New and Noteworthy in Messaging for 9/20/09
Campaign Monitor recently updated and reorganized its excellent Guide to CSS support in email clients. I find the logical groupings of the new guide make it even more useful. CSS support varies widely across mail clients, which makes Campaign Monitor’s guide is well worth examining for anyone designing HTML email messages that include CSS. A version of the guide with the ten most popular email clients is available in HTML, while a full version of the guide that includes 23 mail clients is available in PDF and Excel formats. Recent updates to the guide include MySpace Mail and seven mobile email clients. The mobile email clients roughly in order of CSS functionality are iPhone 3.0, Android, Android Gmail application, Palm Pre (WebOS), Palm Treo (Windows Mobile 6.5), Palm Treo (Palm Garnet OS), and the Blackberry.
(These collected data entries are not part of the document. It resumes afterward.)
(** * Trip Daddy: the paywalled itinerary planner

    A shallow embedding of the planning workflow of [src/App.tsx] (the
    React component holding the wizard state, with its service layer), of
    the routes of [src/server/index.ts] that store, mask and unlock
    itineraries, and of the question route of the generation service,
    together with the properties the specification states about them and
    further properties read off the code.

    Conventions.
    - React state is one record, [AppState]; every handler is a function of
      the state it runs in.  A handler that awaits a service is split at the
      [await]: the part before it returns the request it issues, the part
      after it takes the service's outcome and the state current at that
      moment (the functional updaters [setX(prev => ...)] read the latest
      state, not the one captured by the closure).
    - JavaScript objects used as dictionaries are [gmap]s, [Set<string>] is
      [gset string], arrays are lists.
    - Pixel coordinates and day numbers are integers ([Z]); array indices
      are naturals. *)

From Stdlib Require Import ZArith Lia.
From stdpp Require Import gmap strings list fin_maps pretty.

Local Open Scope string_scope.
Local Open Scope Z_scope.

(** ** Data model *)

(** [enum Step] of App.tsx. *)
Inductive Step : Set :=
| START | PREFERENCES | SPECIFICS | QUESTIONS | LOADING | ITINERARY
| VERIFYING_PAYMENT.

#[global] Instance Step_eq_dec : EqDecision Step.
Proof. solve_decision. Defined.

(** The four cards of the "Who are you traveling with?" section. *)
Inductive TripType : Set := Solo | Couple | Friends | Family.

#[global] Instance TripType_eq_dec : EqDecision TripType.
Proof. solve_decision. Defined.

Inductive Gender : Set := Male | Female.

(** ['morning' | 'afternoon' | 'evening'] *)
Inductive Period : Set := morning | afternoon | evening.

#[global] Instance Period_eq_dec : EqDecision Period.
Proof. solve_decision. Defined.

Definition period_name (p : Period) : string :=
  match p with
  | morning => "morning"
  | afternoon => "afternoon"
  | evening => "evening"
  end.

(** ['left' | 'right'] of the swipe card. *)
Inductive Direction : Set := left | right.

(** [prefs.demographics]: every field is optional; [age] holds the text of a
    numeric input, [kidsAgeRange] one of the four range labels. *)
Record Demographics : Set := {
  gender : option Gender;
  age : option string;
  kidsAgeRange : option string
}.

Record FixedPlan : Set := {
  fp_id : string;
  fp_date : string;
  fp_description : string
}.

Record UserPreferences : Type := {
  destination : string;
  startDate : string;
  endDate : string;
  hotelLocation : string;
  tripType : TripType;
  budget : string;
  vibe : string;
  pace : string;
  interests : list string;
  demographics : Demographics;
  fixedPlans : list FixedPlan;
  mustVisit : string;
  followUpAnswers : gmap string bool
}.

Record SmartQuestion : Set := {
  q_id : string;
  q_emoji : string;
  q_title : string;
  q_description : string
}.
In a post on Smarterware, Gina Trapani makes a good point that you should Never Use Inactive Webmail as Your Secondary Email Account. Trapini says that people often use a infrequently accessed webmail account or other secondary account when signing up with services out of fear that providing their email address might result in an increase in spam. The problem is that most free webmail services deactivate accounts that have not been used in a specified amount of time. Deactivation typically means that the service will begin bouncing mail to that account. After an additional amount of time the account may be deleted entirely and in some cases reassigned to someone else. This can have severe consequences as it did in the Twitter hack story since a deleted hotmail account was assigned as the recovery email address for the Twitter employees Gmail account. Thus the attacker simply registered the recycled Hotmail username and reset the Gmail account. The moral of the story is that you should only register accounts with email addresses you will be able to maintain control over time. If you do register an account with an infrequently used webmail account, put an entry on your calendar to log into the account every few months. People do regularly change primary email addresses and it is not a bad idea to periodically review the email addresses listed in your account information for important services.
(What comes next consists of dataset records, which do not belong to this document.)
(* ===== verification/Prelude.v ===== *)
(** * A verification of alphadb

    alphadb is a database server in C++.  This development models its storage layer,
    its tables and B+ tree indexes, its SQL statements and front end, its network
    layer and its consensus and locking code as Rocq functions, and proves what makes
    them correct, or what goes wrong.

    ** The program and the files that model it

    Storage (src/io).  An [io_manager] opens paged files; a [file_handle] keeps
    the free list and the page count of one file and gets its pages from the
    [buffer_manager], a pool of slots with least-recently-used replacement, which
    finds cached pages with a chained [hash_table] and reads and writes them
    through lseek, read and write.
    - HashTable.v: hash_table.{h,cc} at pointer level (a heap of entries, the
      bucket array, dangling and null accesses as undefined behaviour).
    - Unix.v: the system calls as a class [Unix] with laws [UnixLaws] and
      [UnixNameLaws] (documented behaviour) and an in-memory instance [MemFs].
    - BufferManager.v: buffer_manager.{h,cc} over both.
    - FileHandle.v: file_handle, page_handle and io_manager.
    - Storage.v: how the layers above use them: a file made, opened and closed with
      one page of data, and the invariant [io_ok] of the buffer manager with its
      open files.
    - Durability.v: closing a file and opening it again.

    Page formats and values (src/table, src/index/b+tree, src/io/iterator).
    - Comparator.v: schema.h types, comparator::compare, the scan criteria.
    - Memory.v: bounds-checked access to a byte buffer, used by the formats.
    - Rid.v, IndexFormat.v, TableFormat.v, Row.v: record ids, the pages of the
      B+ tree, the slotted pages of tables, the encoding of rows.

    Tables and indexes (src/table, src/index/b+tree), over storage and formats.
    - TableManager.v: schema, table_manager (files and the stored schema).
      TableHandle.v: record, table_handle, table_iterator.
    - IndexHandle.v, IndexManager.v: index_handle and index_manager.
      TreeNodes.v: node, leaf_node and internal_node as objects in a store, over a
      class [IndexPages] for the pages of an index.  BPlusTree.v: b_plus_tree.
      IndexIterator.v: index_iterator.
    - TxnManager.v: the handle caches of src/transaction/txn_manager.cc.
    - Lifetimes.v: the destructors of record, schema, buffer_manager, io_manager, alphadb
      and buffer, over arrays that remember how they were allocated.

    SQL and the front end (src/sql, src/db).
    - Sql.v: statements, expressions and parser results over a heap that records the
      allocator of each block, with a small separation logic for ownership; the
      generated scanner and parser are parameters.
    - Alphadb.v: alphadb.{h,cc}, over the managers, the statements and a class
      [Shell] for directories with laws [ShellLaws].

    Network (src/network).
    - Varint.v: coding.{h,cc}.  RingBuffer.v: buffer.{h,cc}.
    - Conn.v: conn.{h,cc}, sending and receiving over the ring buffer.
    - Server.v: server.{h,cc}, net.h and the constructors and close of conn.
    - Channel.v: channel.{h,cc} and the epoll poller, over a class [Epoll] for the
      kernel with laws [EpollLaws]; Kqueue.v: the kqueue poller, over [Kqueue] and
      [KqueueLaws]; each with an in-memory instance.
    - Dispatcher.v: dispatcher.{h,cc}; a worker takes a task, runs the part of repeat
      before its callback, and calls back, in separate steps.
      ThreadPool.v: thread_pool.{h,cc}, workers, callers and destructor interleaved; which
      tasks return is a parameter.
    - Reactor.v: constructors and destructors of the pollers, through one class
      [PollerChannels] with laws [PollerChannelsLaws] that both implement, and the
      wake-up pipe and destructor of the dispatcher (its constructor on Linux and on macOS).
    - Rpc.v: rpc/rpc_conn.{h,cc} and codec::marshal, the client side; a call sends its
      request and puts its continuation into the map in two steps.  RpcService.v:
      rpc/rpc.{h,cc}, rpc/rpc_server.{h,cc} and codec::unmarshal, the server side, with
      the constructor, shutdown and destructor of raft_server on top.

    Consensus and transactions (src/consensus/raft, src/transaction).
    - Raft.v: raft_server.{h,cc}, one server as a state machine of its handlers.
      RaftState.v: its state file, start and shutdown.
      Cluster.v: several servers with their timers and outstanding calls, over a network
      that delays, reorders and loses messages; what the codec makes of a message is a
      parameter ([transport]), so the theorems hold for every encoding.  Starting a server
      reads its state file ([raft_start]).  The constructor of a raft server hangs in
      rpc::hash (RpcService.raft_never_constructed), so Raft.v and Cluster.v are about
      servers as they are behind it.  A server that waits for its own mutex or runs
      into undefined behaviour takes no further step.
    - RaftCodec.v: rpc_args.cc, log.cc, rpc/codec.cc and rpc::hash.
    - LockManager.v: lock_manager and lock_table; the life of one entry as a step
      relation over the critical sections of the threads, the unlocked test of unlock and
      the removal; the table and its destructor at pointer level.

    The program and its texts.
    - MainProgram.v: main.cc, over all of the above: the mode, the set-up of the server,
      the callbacks of server and client, the child process of the client.
    - Printing.v: every operator<< (rid, file_handle, hash_table, buffer_manager,
      io_manager, buffer, raft_server, the tree nodes), the what() texts of src/io and
      src/db/log.{h,cc}; addresses are printed by a parameter.

    ** How code becomes definitions

    A method is a function in the monad [M S A] of this file: it returns, throws
    (the effects so far stay), is undefined ([Undef] with the reason: null or
    dangling pointer, out of bounds, uninitialised value, overflow, double free,
    ...), or never returns ([Blocked]).  Integers keep their width where it matters:
    signed overflow is undefined, conversions wrap.  Raw memory is a list of bytes,
    little-endian.  Inputs the code cannot control (uninitialised members and
    stack arrays, clock readings, random numbers, results of system calls) are
    arguments of the definitions, with the ranges that a theorem requires of them among its
    hypotheses ([garbage_ok] for the slots of a new buffer manager), and so are functions that src/ declares and does
    not define (index_handle::get_this_page, table_handle::table_handle(),
    column_definition::~column_definition).  [wp] is total correctness (no undefined
    behaviour, no divergence), [post] partial correctness, [keeps] a frame.
    A few lines do not compile as they are in C++ (a pointer cast to char, a
    misspelt local in poller.cc, redeclared variables in switch cases, members
    called without parentheses); they are modelled by their evident meaning, said at
    the definition.

    ** What the theorems show

    - Refinement: the hash table is a finite map for every history, the buffer
      manager is transparent (a map from file and page to contents through
      eviction and write-back), a file handle is a paged file with a stack of free
      pages and stays one when it is closed and opened again (the first time under a
      descriptor), the ring buffer is a bounded queue on its array (which its constructor
      then loses), the thread pool is a FIFO queue under every interleaving.
    - Safety and invariants: no leak or double free in the hash table, in lock tables
      whose buckets are set and in records that are not copied; parsing and serving a
      command releases each block it owns once, but leaks what is below the top node of an
      expression, and is undefined for an UPDATE with a name; in every history of a
      connection no continuation runs twice; the votes of a raft server for ids other than
      0xffffffff go to one candidate, and in a cluster whose servers are started once the
      voters of two candidates are disjoint; without a leader such a cluster never changes
      a log; the requests of one lock entry exclude each other in every interleaving; a
      repeating timer has exactly one repetition waiting, if the operations on the timers
      do not overlap.
    - Liveness and termination: destroying a thread pool with a worker runs every accepted
      task under every schedule, if all tasks return; an exclusive lock is handed over; the
      destructor of a poller ends unless it meets a closed channel (a kqueue poller must
      have polled once); a vote call of a newer term stops its receiver for good; the search
      for a free page ends after three pages; splitting a full leaf never ends; on Linux a
      dispatcher is never woken.
    - Round trips and bounds: file headers, index headers and tables without columns
      survive closing and opening; varints; a timer added and cancelled; the fanout of an index is the largest
      that fits; a record keeps its first array.
    - Functional behaviour: replacement order, flushing and forcing, comparison as
      a total order on all column types (IEEE values included), criteria, binary
      search in leaf pages and child search in inner pages, search in a tree of one sorted
      leaf, slot access, timers fire when due and in order, sending loses nothing
      while the contents do not wrap, the caches of transactions, what the kqueue poller makes the kernel watch, the text
      of a hash table, what the destructor of the buffer manager releases, a vote request
      from the caller's buffer to the handler.
    - Failures, each proved of the code as written: a forced write of all pages
      into the file header, aliased slots after a second flush, a lock entry deleted with
      a granted request, a vote that is not recorded, a vote lost by starting again, a pool
      that waits for a task that never returns, a kqueue poller destroyed unpolled, corruption by a
      failed read, the ring buffer emptied by an exact fill, raft handlers that
      lock their own mutex and roles that never change, shared locks never
      released, channels never registered with epoll, messages that arrive as
      garbage, insertion in front of an index page, the unusable row format, schemas
      that cannot be read back, scans that never advance or find nothing, roots that
      are never recorded, handles that dangle after opening, inserts that never
      succeed, opens spoilt by a failed one, a raft state that cannot be read back,
      memory released twice or with the wrong allocator, accepted connections without
      a socket, first replies that are never taken, a raft server that cannot be
      constructed, searches in trees of several levels that read uninitialised memory, a
      program that never becomes a server, serves what its stack held instead of the
      client's text and sends through an unset pointer.

    ** Fuel and bounds

    Loops that are not structural carry fuel that is proved or argued to suffice:
    chains of the hash table and the lock table by the number of entries in the
    heap; the varint loops by ten rounds of seven bits; fire_loop by the number of
    timers, since every round erases one; the binary search by the width of its
    interval; searches in inner pages and find of table pages by the length of the
    buffer, since every round reads other bytes; socket loops by the list of
    results, one per call; the fanout loop by its quotient, which is proved to stop
    it at once; get_next_free by the three seeks of the code; loops over the entries
    of a node by the length of its page ([page_fuel]), behind which they are out of
    bounds; the descent by the height and the recursion to the parent by the number
    of node objects ([tree_fuel]); the destructor of a poller by the number of its
    channels, since a round that removes none repeats forever; printing and freeing of
    chains by the number of entries; scans of table and index iterators take their fuel
    as an argument and their theorems hold for every fuel.

    ** What is not modelled, and the plan

    Not modelled: the SQL scanner and parser that flex and bison generate (parameters of
    Sql.v); the paxos classes, which are empty; the transaction classes, which are pure
    virtual or have empty bodies; exceptions of src/network and src/table and the prefix
    compression of src/index, which are declared and not defined; table.h, two strings
    that only the grammar uses; fork and pipe of main.cc, whose results are inputs.
    What src/ has beyond this is declarations without a body, accessors, and the set-up of
    the parent process in start_client, which calls constructors modelled elsewhere. *)

(** ** The shared layer *)

(** C++ outcomes, the state-and-exception monad in which the methods are written,
    machine integers, bytes and little-endian integers, and the list lemmas and
    automation the components share. *)
From Stdlib Require Export ZArith Lia.
From Stdlib Require Import Strings.Byte.
From stdpp Require Export base option numbers gmap strings list.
Symantec’s latest Spam and Phishing Landscape: September 2009 report finds that while the overall volume of spam decreased two percent since the previous report, they still place the overall spam rate at 87%. Phishing attacks decreased by 45%. There was a 74% decrease in the use of phishing toolkits to automate the phishing process. Symantec hypothesizes this was largely due to the discontinuation of a specific toolkit that targeted a social network site. The discontinuation was likely caused by the shutdown of command and control servers for the toolkit.